A River Below (Tribeca 2017)

A River Below (2017)

Every year, the Tribeca Film Festival showcases some of the most interesting documentaries currently in the running, usually adhering (either by accident or design) to a general theme. Last year, nuclear proliferation and the rise of the police state was a major source of dialogue within Tribeca’s documentary entries. This year, the focus has shifted a little to the relationship between art, media, and commerce, and the effects that art and media can have on real world problems.

One of the major issues facing any documentarian is the fact that once you have turned a camera on something, you are affecting its outcome, even if just by drawing attention to a subject. Assuming the documentarian to be operating in good faith, this can sometimes, result in the exposure of corruption, or increased scrutiny on a humanitarian or environmental crisis. It can also cause untold ripple effects that the filmmaker might not have ever foreseen.

A River Below from director Mark Grieco grapples with the issues of environmental reality in a media-driven world. Its initial focus is on an apparently clear-cut environmental problem: the disappearance of the pink river dolphin, a native species of the Amazon that is being hunted nearly to extinction by fishermen who use its flesh to catch a scavenger fish popular as a dish in Columbia and Brazil. Attempting to find ways to conserve the dolphin are Fernando Trujillo, a marine biologist, and reality TV star/conservationist Richard Rasmussen. These men act as the dual stars of this increasingly fascinating and bizarre story of media, nature, and economy.

The film appears to be just an investigation into the conservation attempts surrounding the pink river dolphin and its relationship to the local economies of the Amazon—a troubled but not unknown set of issues that encompasses both the human and the environmental toll of the fishing industry and the political system. The film takes a sudden twist, however, when it discusses one of the major turning points in the attempts at conservation: video footage of the slaughter of a pregnant dolphin by local fishermen, released to popular TV show Fantastico. The video inexorably leads the documentary down a new political and media-fueled path. The story of the video, and the ripple effects that it has on everyone involved, takes up the majority of the film’s runtime, raising questions about the meaning of reality and the future of conservation in an increasingly media driven world.

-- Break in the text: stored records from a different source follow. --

Record system_inv (s : system) : Prop := {
  sys_inv : inv (world s);
  sys_fresh : forall j, callers s !! j = None -> fresh j (world s);
  sys_callers : forall i th, callers s !! i = Some th -> exists w0, rely i w0 (world s) /\
    wp (rely i) (answered i (th_client th)) inv guarantee (th_rest th) (post (th_client th) i) w0
}.

Context `{!SystemLaws}.

Lemma step_start_inv s c :
  system_inv s ->
  system_inv {| world := world s; callers := callers s ++ [{| th_client := c; th_rest := prog_of c |}] |}.
Proof.
  intros [HI HF HC]. split; cbn [world callers]; [done | |].
  - intros j Hj%lookup_ge_None. apply HF, lookup_ge_None. rewrite length_app in Hj. simpl in Hj. lia.
  - intros i th [Hi|[Hi Hth]]%lookup_app_Some; [by apply HC|].
    apply list_lookup_singleton_Some in Hth as [Hz <-]. cbn. exists (world s). split; [reflexivity|].
    apply law_start; [|done]. by apply HF, lookup_ge_None.
Qed.

Lemma step_call_inv s i c X (f : call X) kont x w' :
  callers s !! i = Some {| th_client := c; th_rest := Vis f kont |} -> answered i c X f (world s) x w' ->
  system_inv s ->
  guarantee (world s) w' /\
  system_inv {| world := w'; callers := <[i := {| th_client := c; th_rest := kont x |}]> (callers s) |}.
Proof.
  intros Hi Ha [HI HF HC]. destruct (HC i _ Hi) as (w0 & Hr & HW). cbn in HW.
  destruct (HW (world s) Hr HI x w' Ha) as (HG & HI' & HW'). split; [done|].
  assert (HO : forall j, i <> j -> rely j (world s) w') by (intros j Hij; exact (law_others i j c X f _ x _ Hij Ha HG)).
  split; cbn [world callers]; [done | |].
  - intros j Hj. assert (Hij : i <> j).
    { intros <-. rewrite list_lookup_insert_eq in Hj; [done|]. by eapply lookup_lt_Some. }
    rewrite list_lookup_insert_ne in Hj by done. eapply law_fresh; [by apply HO | by apply HF].
  - intros j th. destruct (decide (i = j)) as [<-|Hij].
    + rewrite list_lookup_insert_eq by (by eapply lookup_lt_Some). intros [= <-]. eexists. split; [reflexivity|].
      exact HW'.
    + rewrite list_lookup_insert_ne by done. intros Hj. destruct (HC j th Hj) as (w1 & Hr1 & HWj).
      exists w1. split; [|done]. etrans; [exact Hr1 | by apply HO].
Qed.

Lemma step_background_inv s w' :
  background (world s) w' -> system_inv s ->
  guarantee (world s) w' /\ system_inv {| world := w'; callers := callers s |}.
Proof.
  intros Hb [HI HF HC]. destruct (law_background _ _ HI Hb) as (HI' & HG & HR). split; [done|].
  split; cbn [world callers]; [done | |].
  - intros j Hj. eapply law_fresh; [apply HR | by apply HF].
  - intros i th Hi. destruct (HC i th Hi) as (w0 & Hr & HW). exists w0. split; [|done].
    etrans; [exact Hr | apply HR].
Qed.

Lemma step_keeps_inv s s' : system_inv s -> step s s' -> system_inv s'.
Proof.
  intros HI Hst. destruct Hst as [s c|s i c X f kont x w' Hc Ha|s w' Hb].
  - by apply step_start_inv.
  - by eapply (step_call_inv s i c X f).
  - by apply step_background_inv.
Qed.
Lemma steps_keep_inv s s' : system_inv s -> rtc step s s' -> system_inv s'.
Proof. intros HI Hs. induction Hs as [|s s1 s' Hst _ IH]; [done|]. by eapply IH, step_keeps_inv. Qed.

Context `{!PreOrder guarantee}.

Lemma step_inv s s' : system_inv s -> step s s' -> guarantee (world s) (world s') /\ system_inv s'.
Proof.
  intros HI Hst. destruct Hst as [s c|s i c X f kont x w' Hc Ha|s w' Hb].
  - split; [reflexivity | by apply step_start_inv].
  - by apply (step_call_inv s i c X f).
  - by apply step_background_inv.
Qed.

Lemma steps_inv s s' : system_inv s -> rtc step s s' -> guarantee (world s) (world s') /\ system_inv s'.
Proof.
  intros HI Hs. induction Hs as [|s s1 s' Hst _ IH]; [done|].
  destruct (step_inv _ _ HI Hst) as [HL HI1]. destruct (IH HI1) as [HL' HI']. split; [by etrans | done].
Qed.

(** What a finished caller returned satisfies its postcondition at some earlier world. *)
Lemma finished s i c o :
  system_inv s -> callers s !! i = Some {| th_client := c; th_rest := Ret o |} ->
  exists w0, rely i w0 (world s) /\ post c i o w0.
Proof. intros [_ _ HC] Hi. destruct (HC i _ Hi) as (w0 & Hr & HW). by exists w0. Qed.
End system.
Arguments thread {call} Client Outcome.
Arguments system {call} World Client Outcome.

A River Below deals with a multitude of complex and thorny issues. The filmmakers themselves must make choices about how their film is put together and what they show, but rather than condemning or lauding any of their subjects, they let the subjects speak for themselves—sometimes allowing the camera to continue running long after someone has ceased to speak. There’s a tacit acknowledgment that editing will affect the way that the topic is seen, and certainly the viewer might begin to come down on a single side (at least one of the main players in this drama comes off very badly indeed). But the film also doesn’t shy away from depicting every side of the story, further entwining the viewer in a circuitous course as confusing and dangerous as the Amazon itself. The crux of the story is the degree to which fiction is used to augment reality in order to bring closer attention to a real problem, and who is sacrificed on the altar of someone else’s conservation attempts. The results—what the camera does and does not show, what difference editing does indeed make—have diverse effects, many of them unintentional.

A River Below might have done well to scrutinize its own motives slightly more, or at least reveal the apparatus behind the film. In a film that purports to tell a straightforward story, it fails to completely acknowledge that even in telling the story, and constructing it the way that it does, it produces a very particular narrative. While Grieco and his crew are attempting to present a non-biased perspective, even the presence of their camera affects the way that the subjects talk.

A River Below ultimately doesn’t provide answers to some of its thornier problems, but it does lay bare the way in which media scrutiny affects the world. As the film winds its way further into the jungles of the Amazon, a simple narrative fails to emerge, save for the single overarching element of exploitation. The dolphins and people alike are caught in the same webbed system, and many are unable to extricate themselves from it.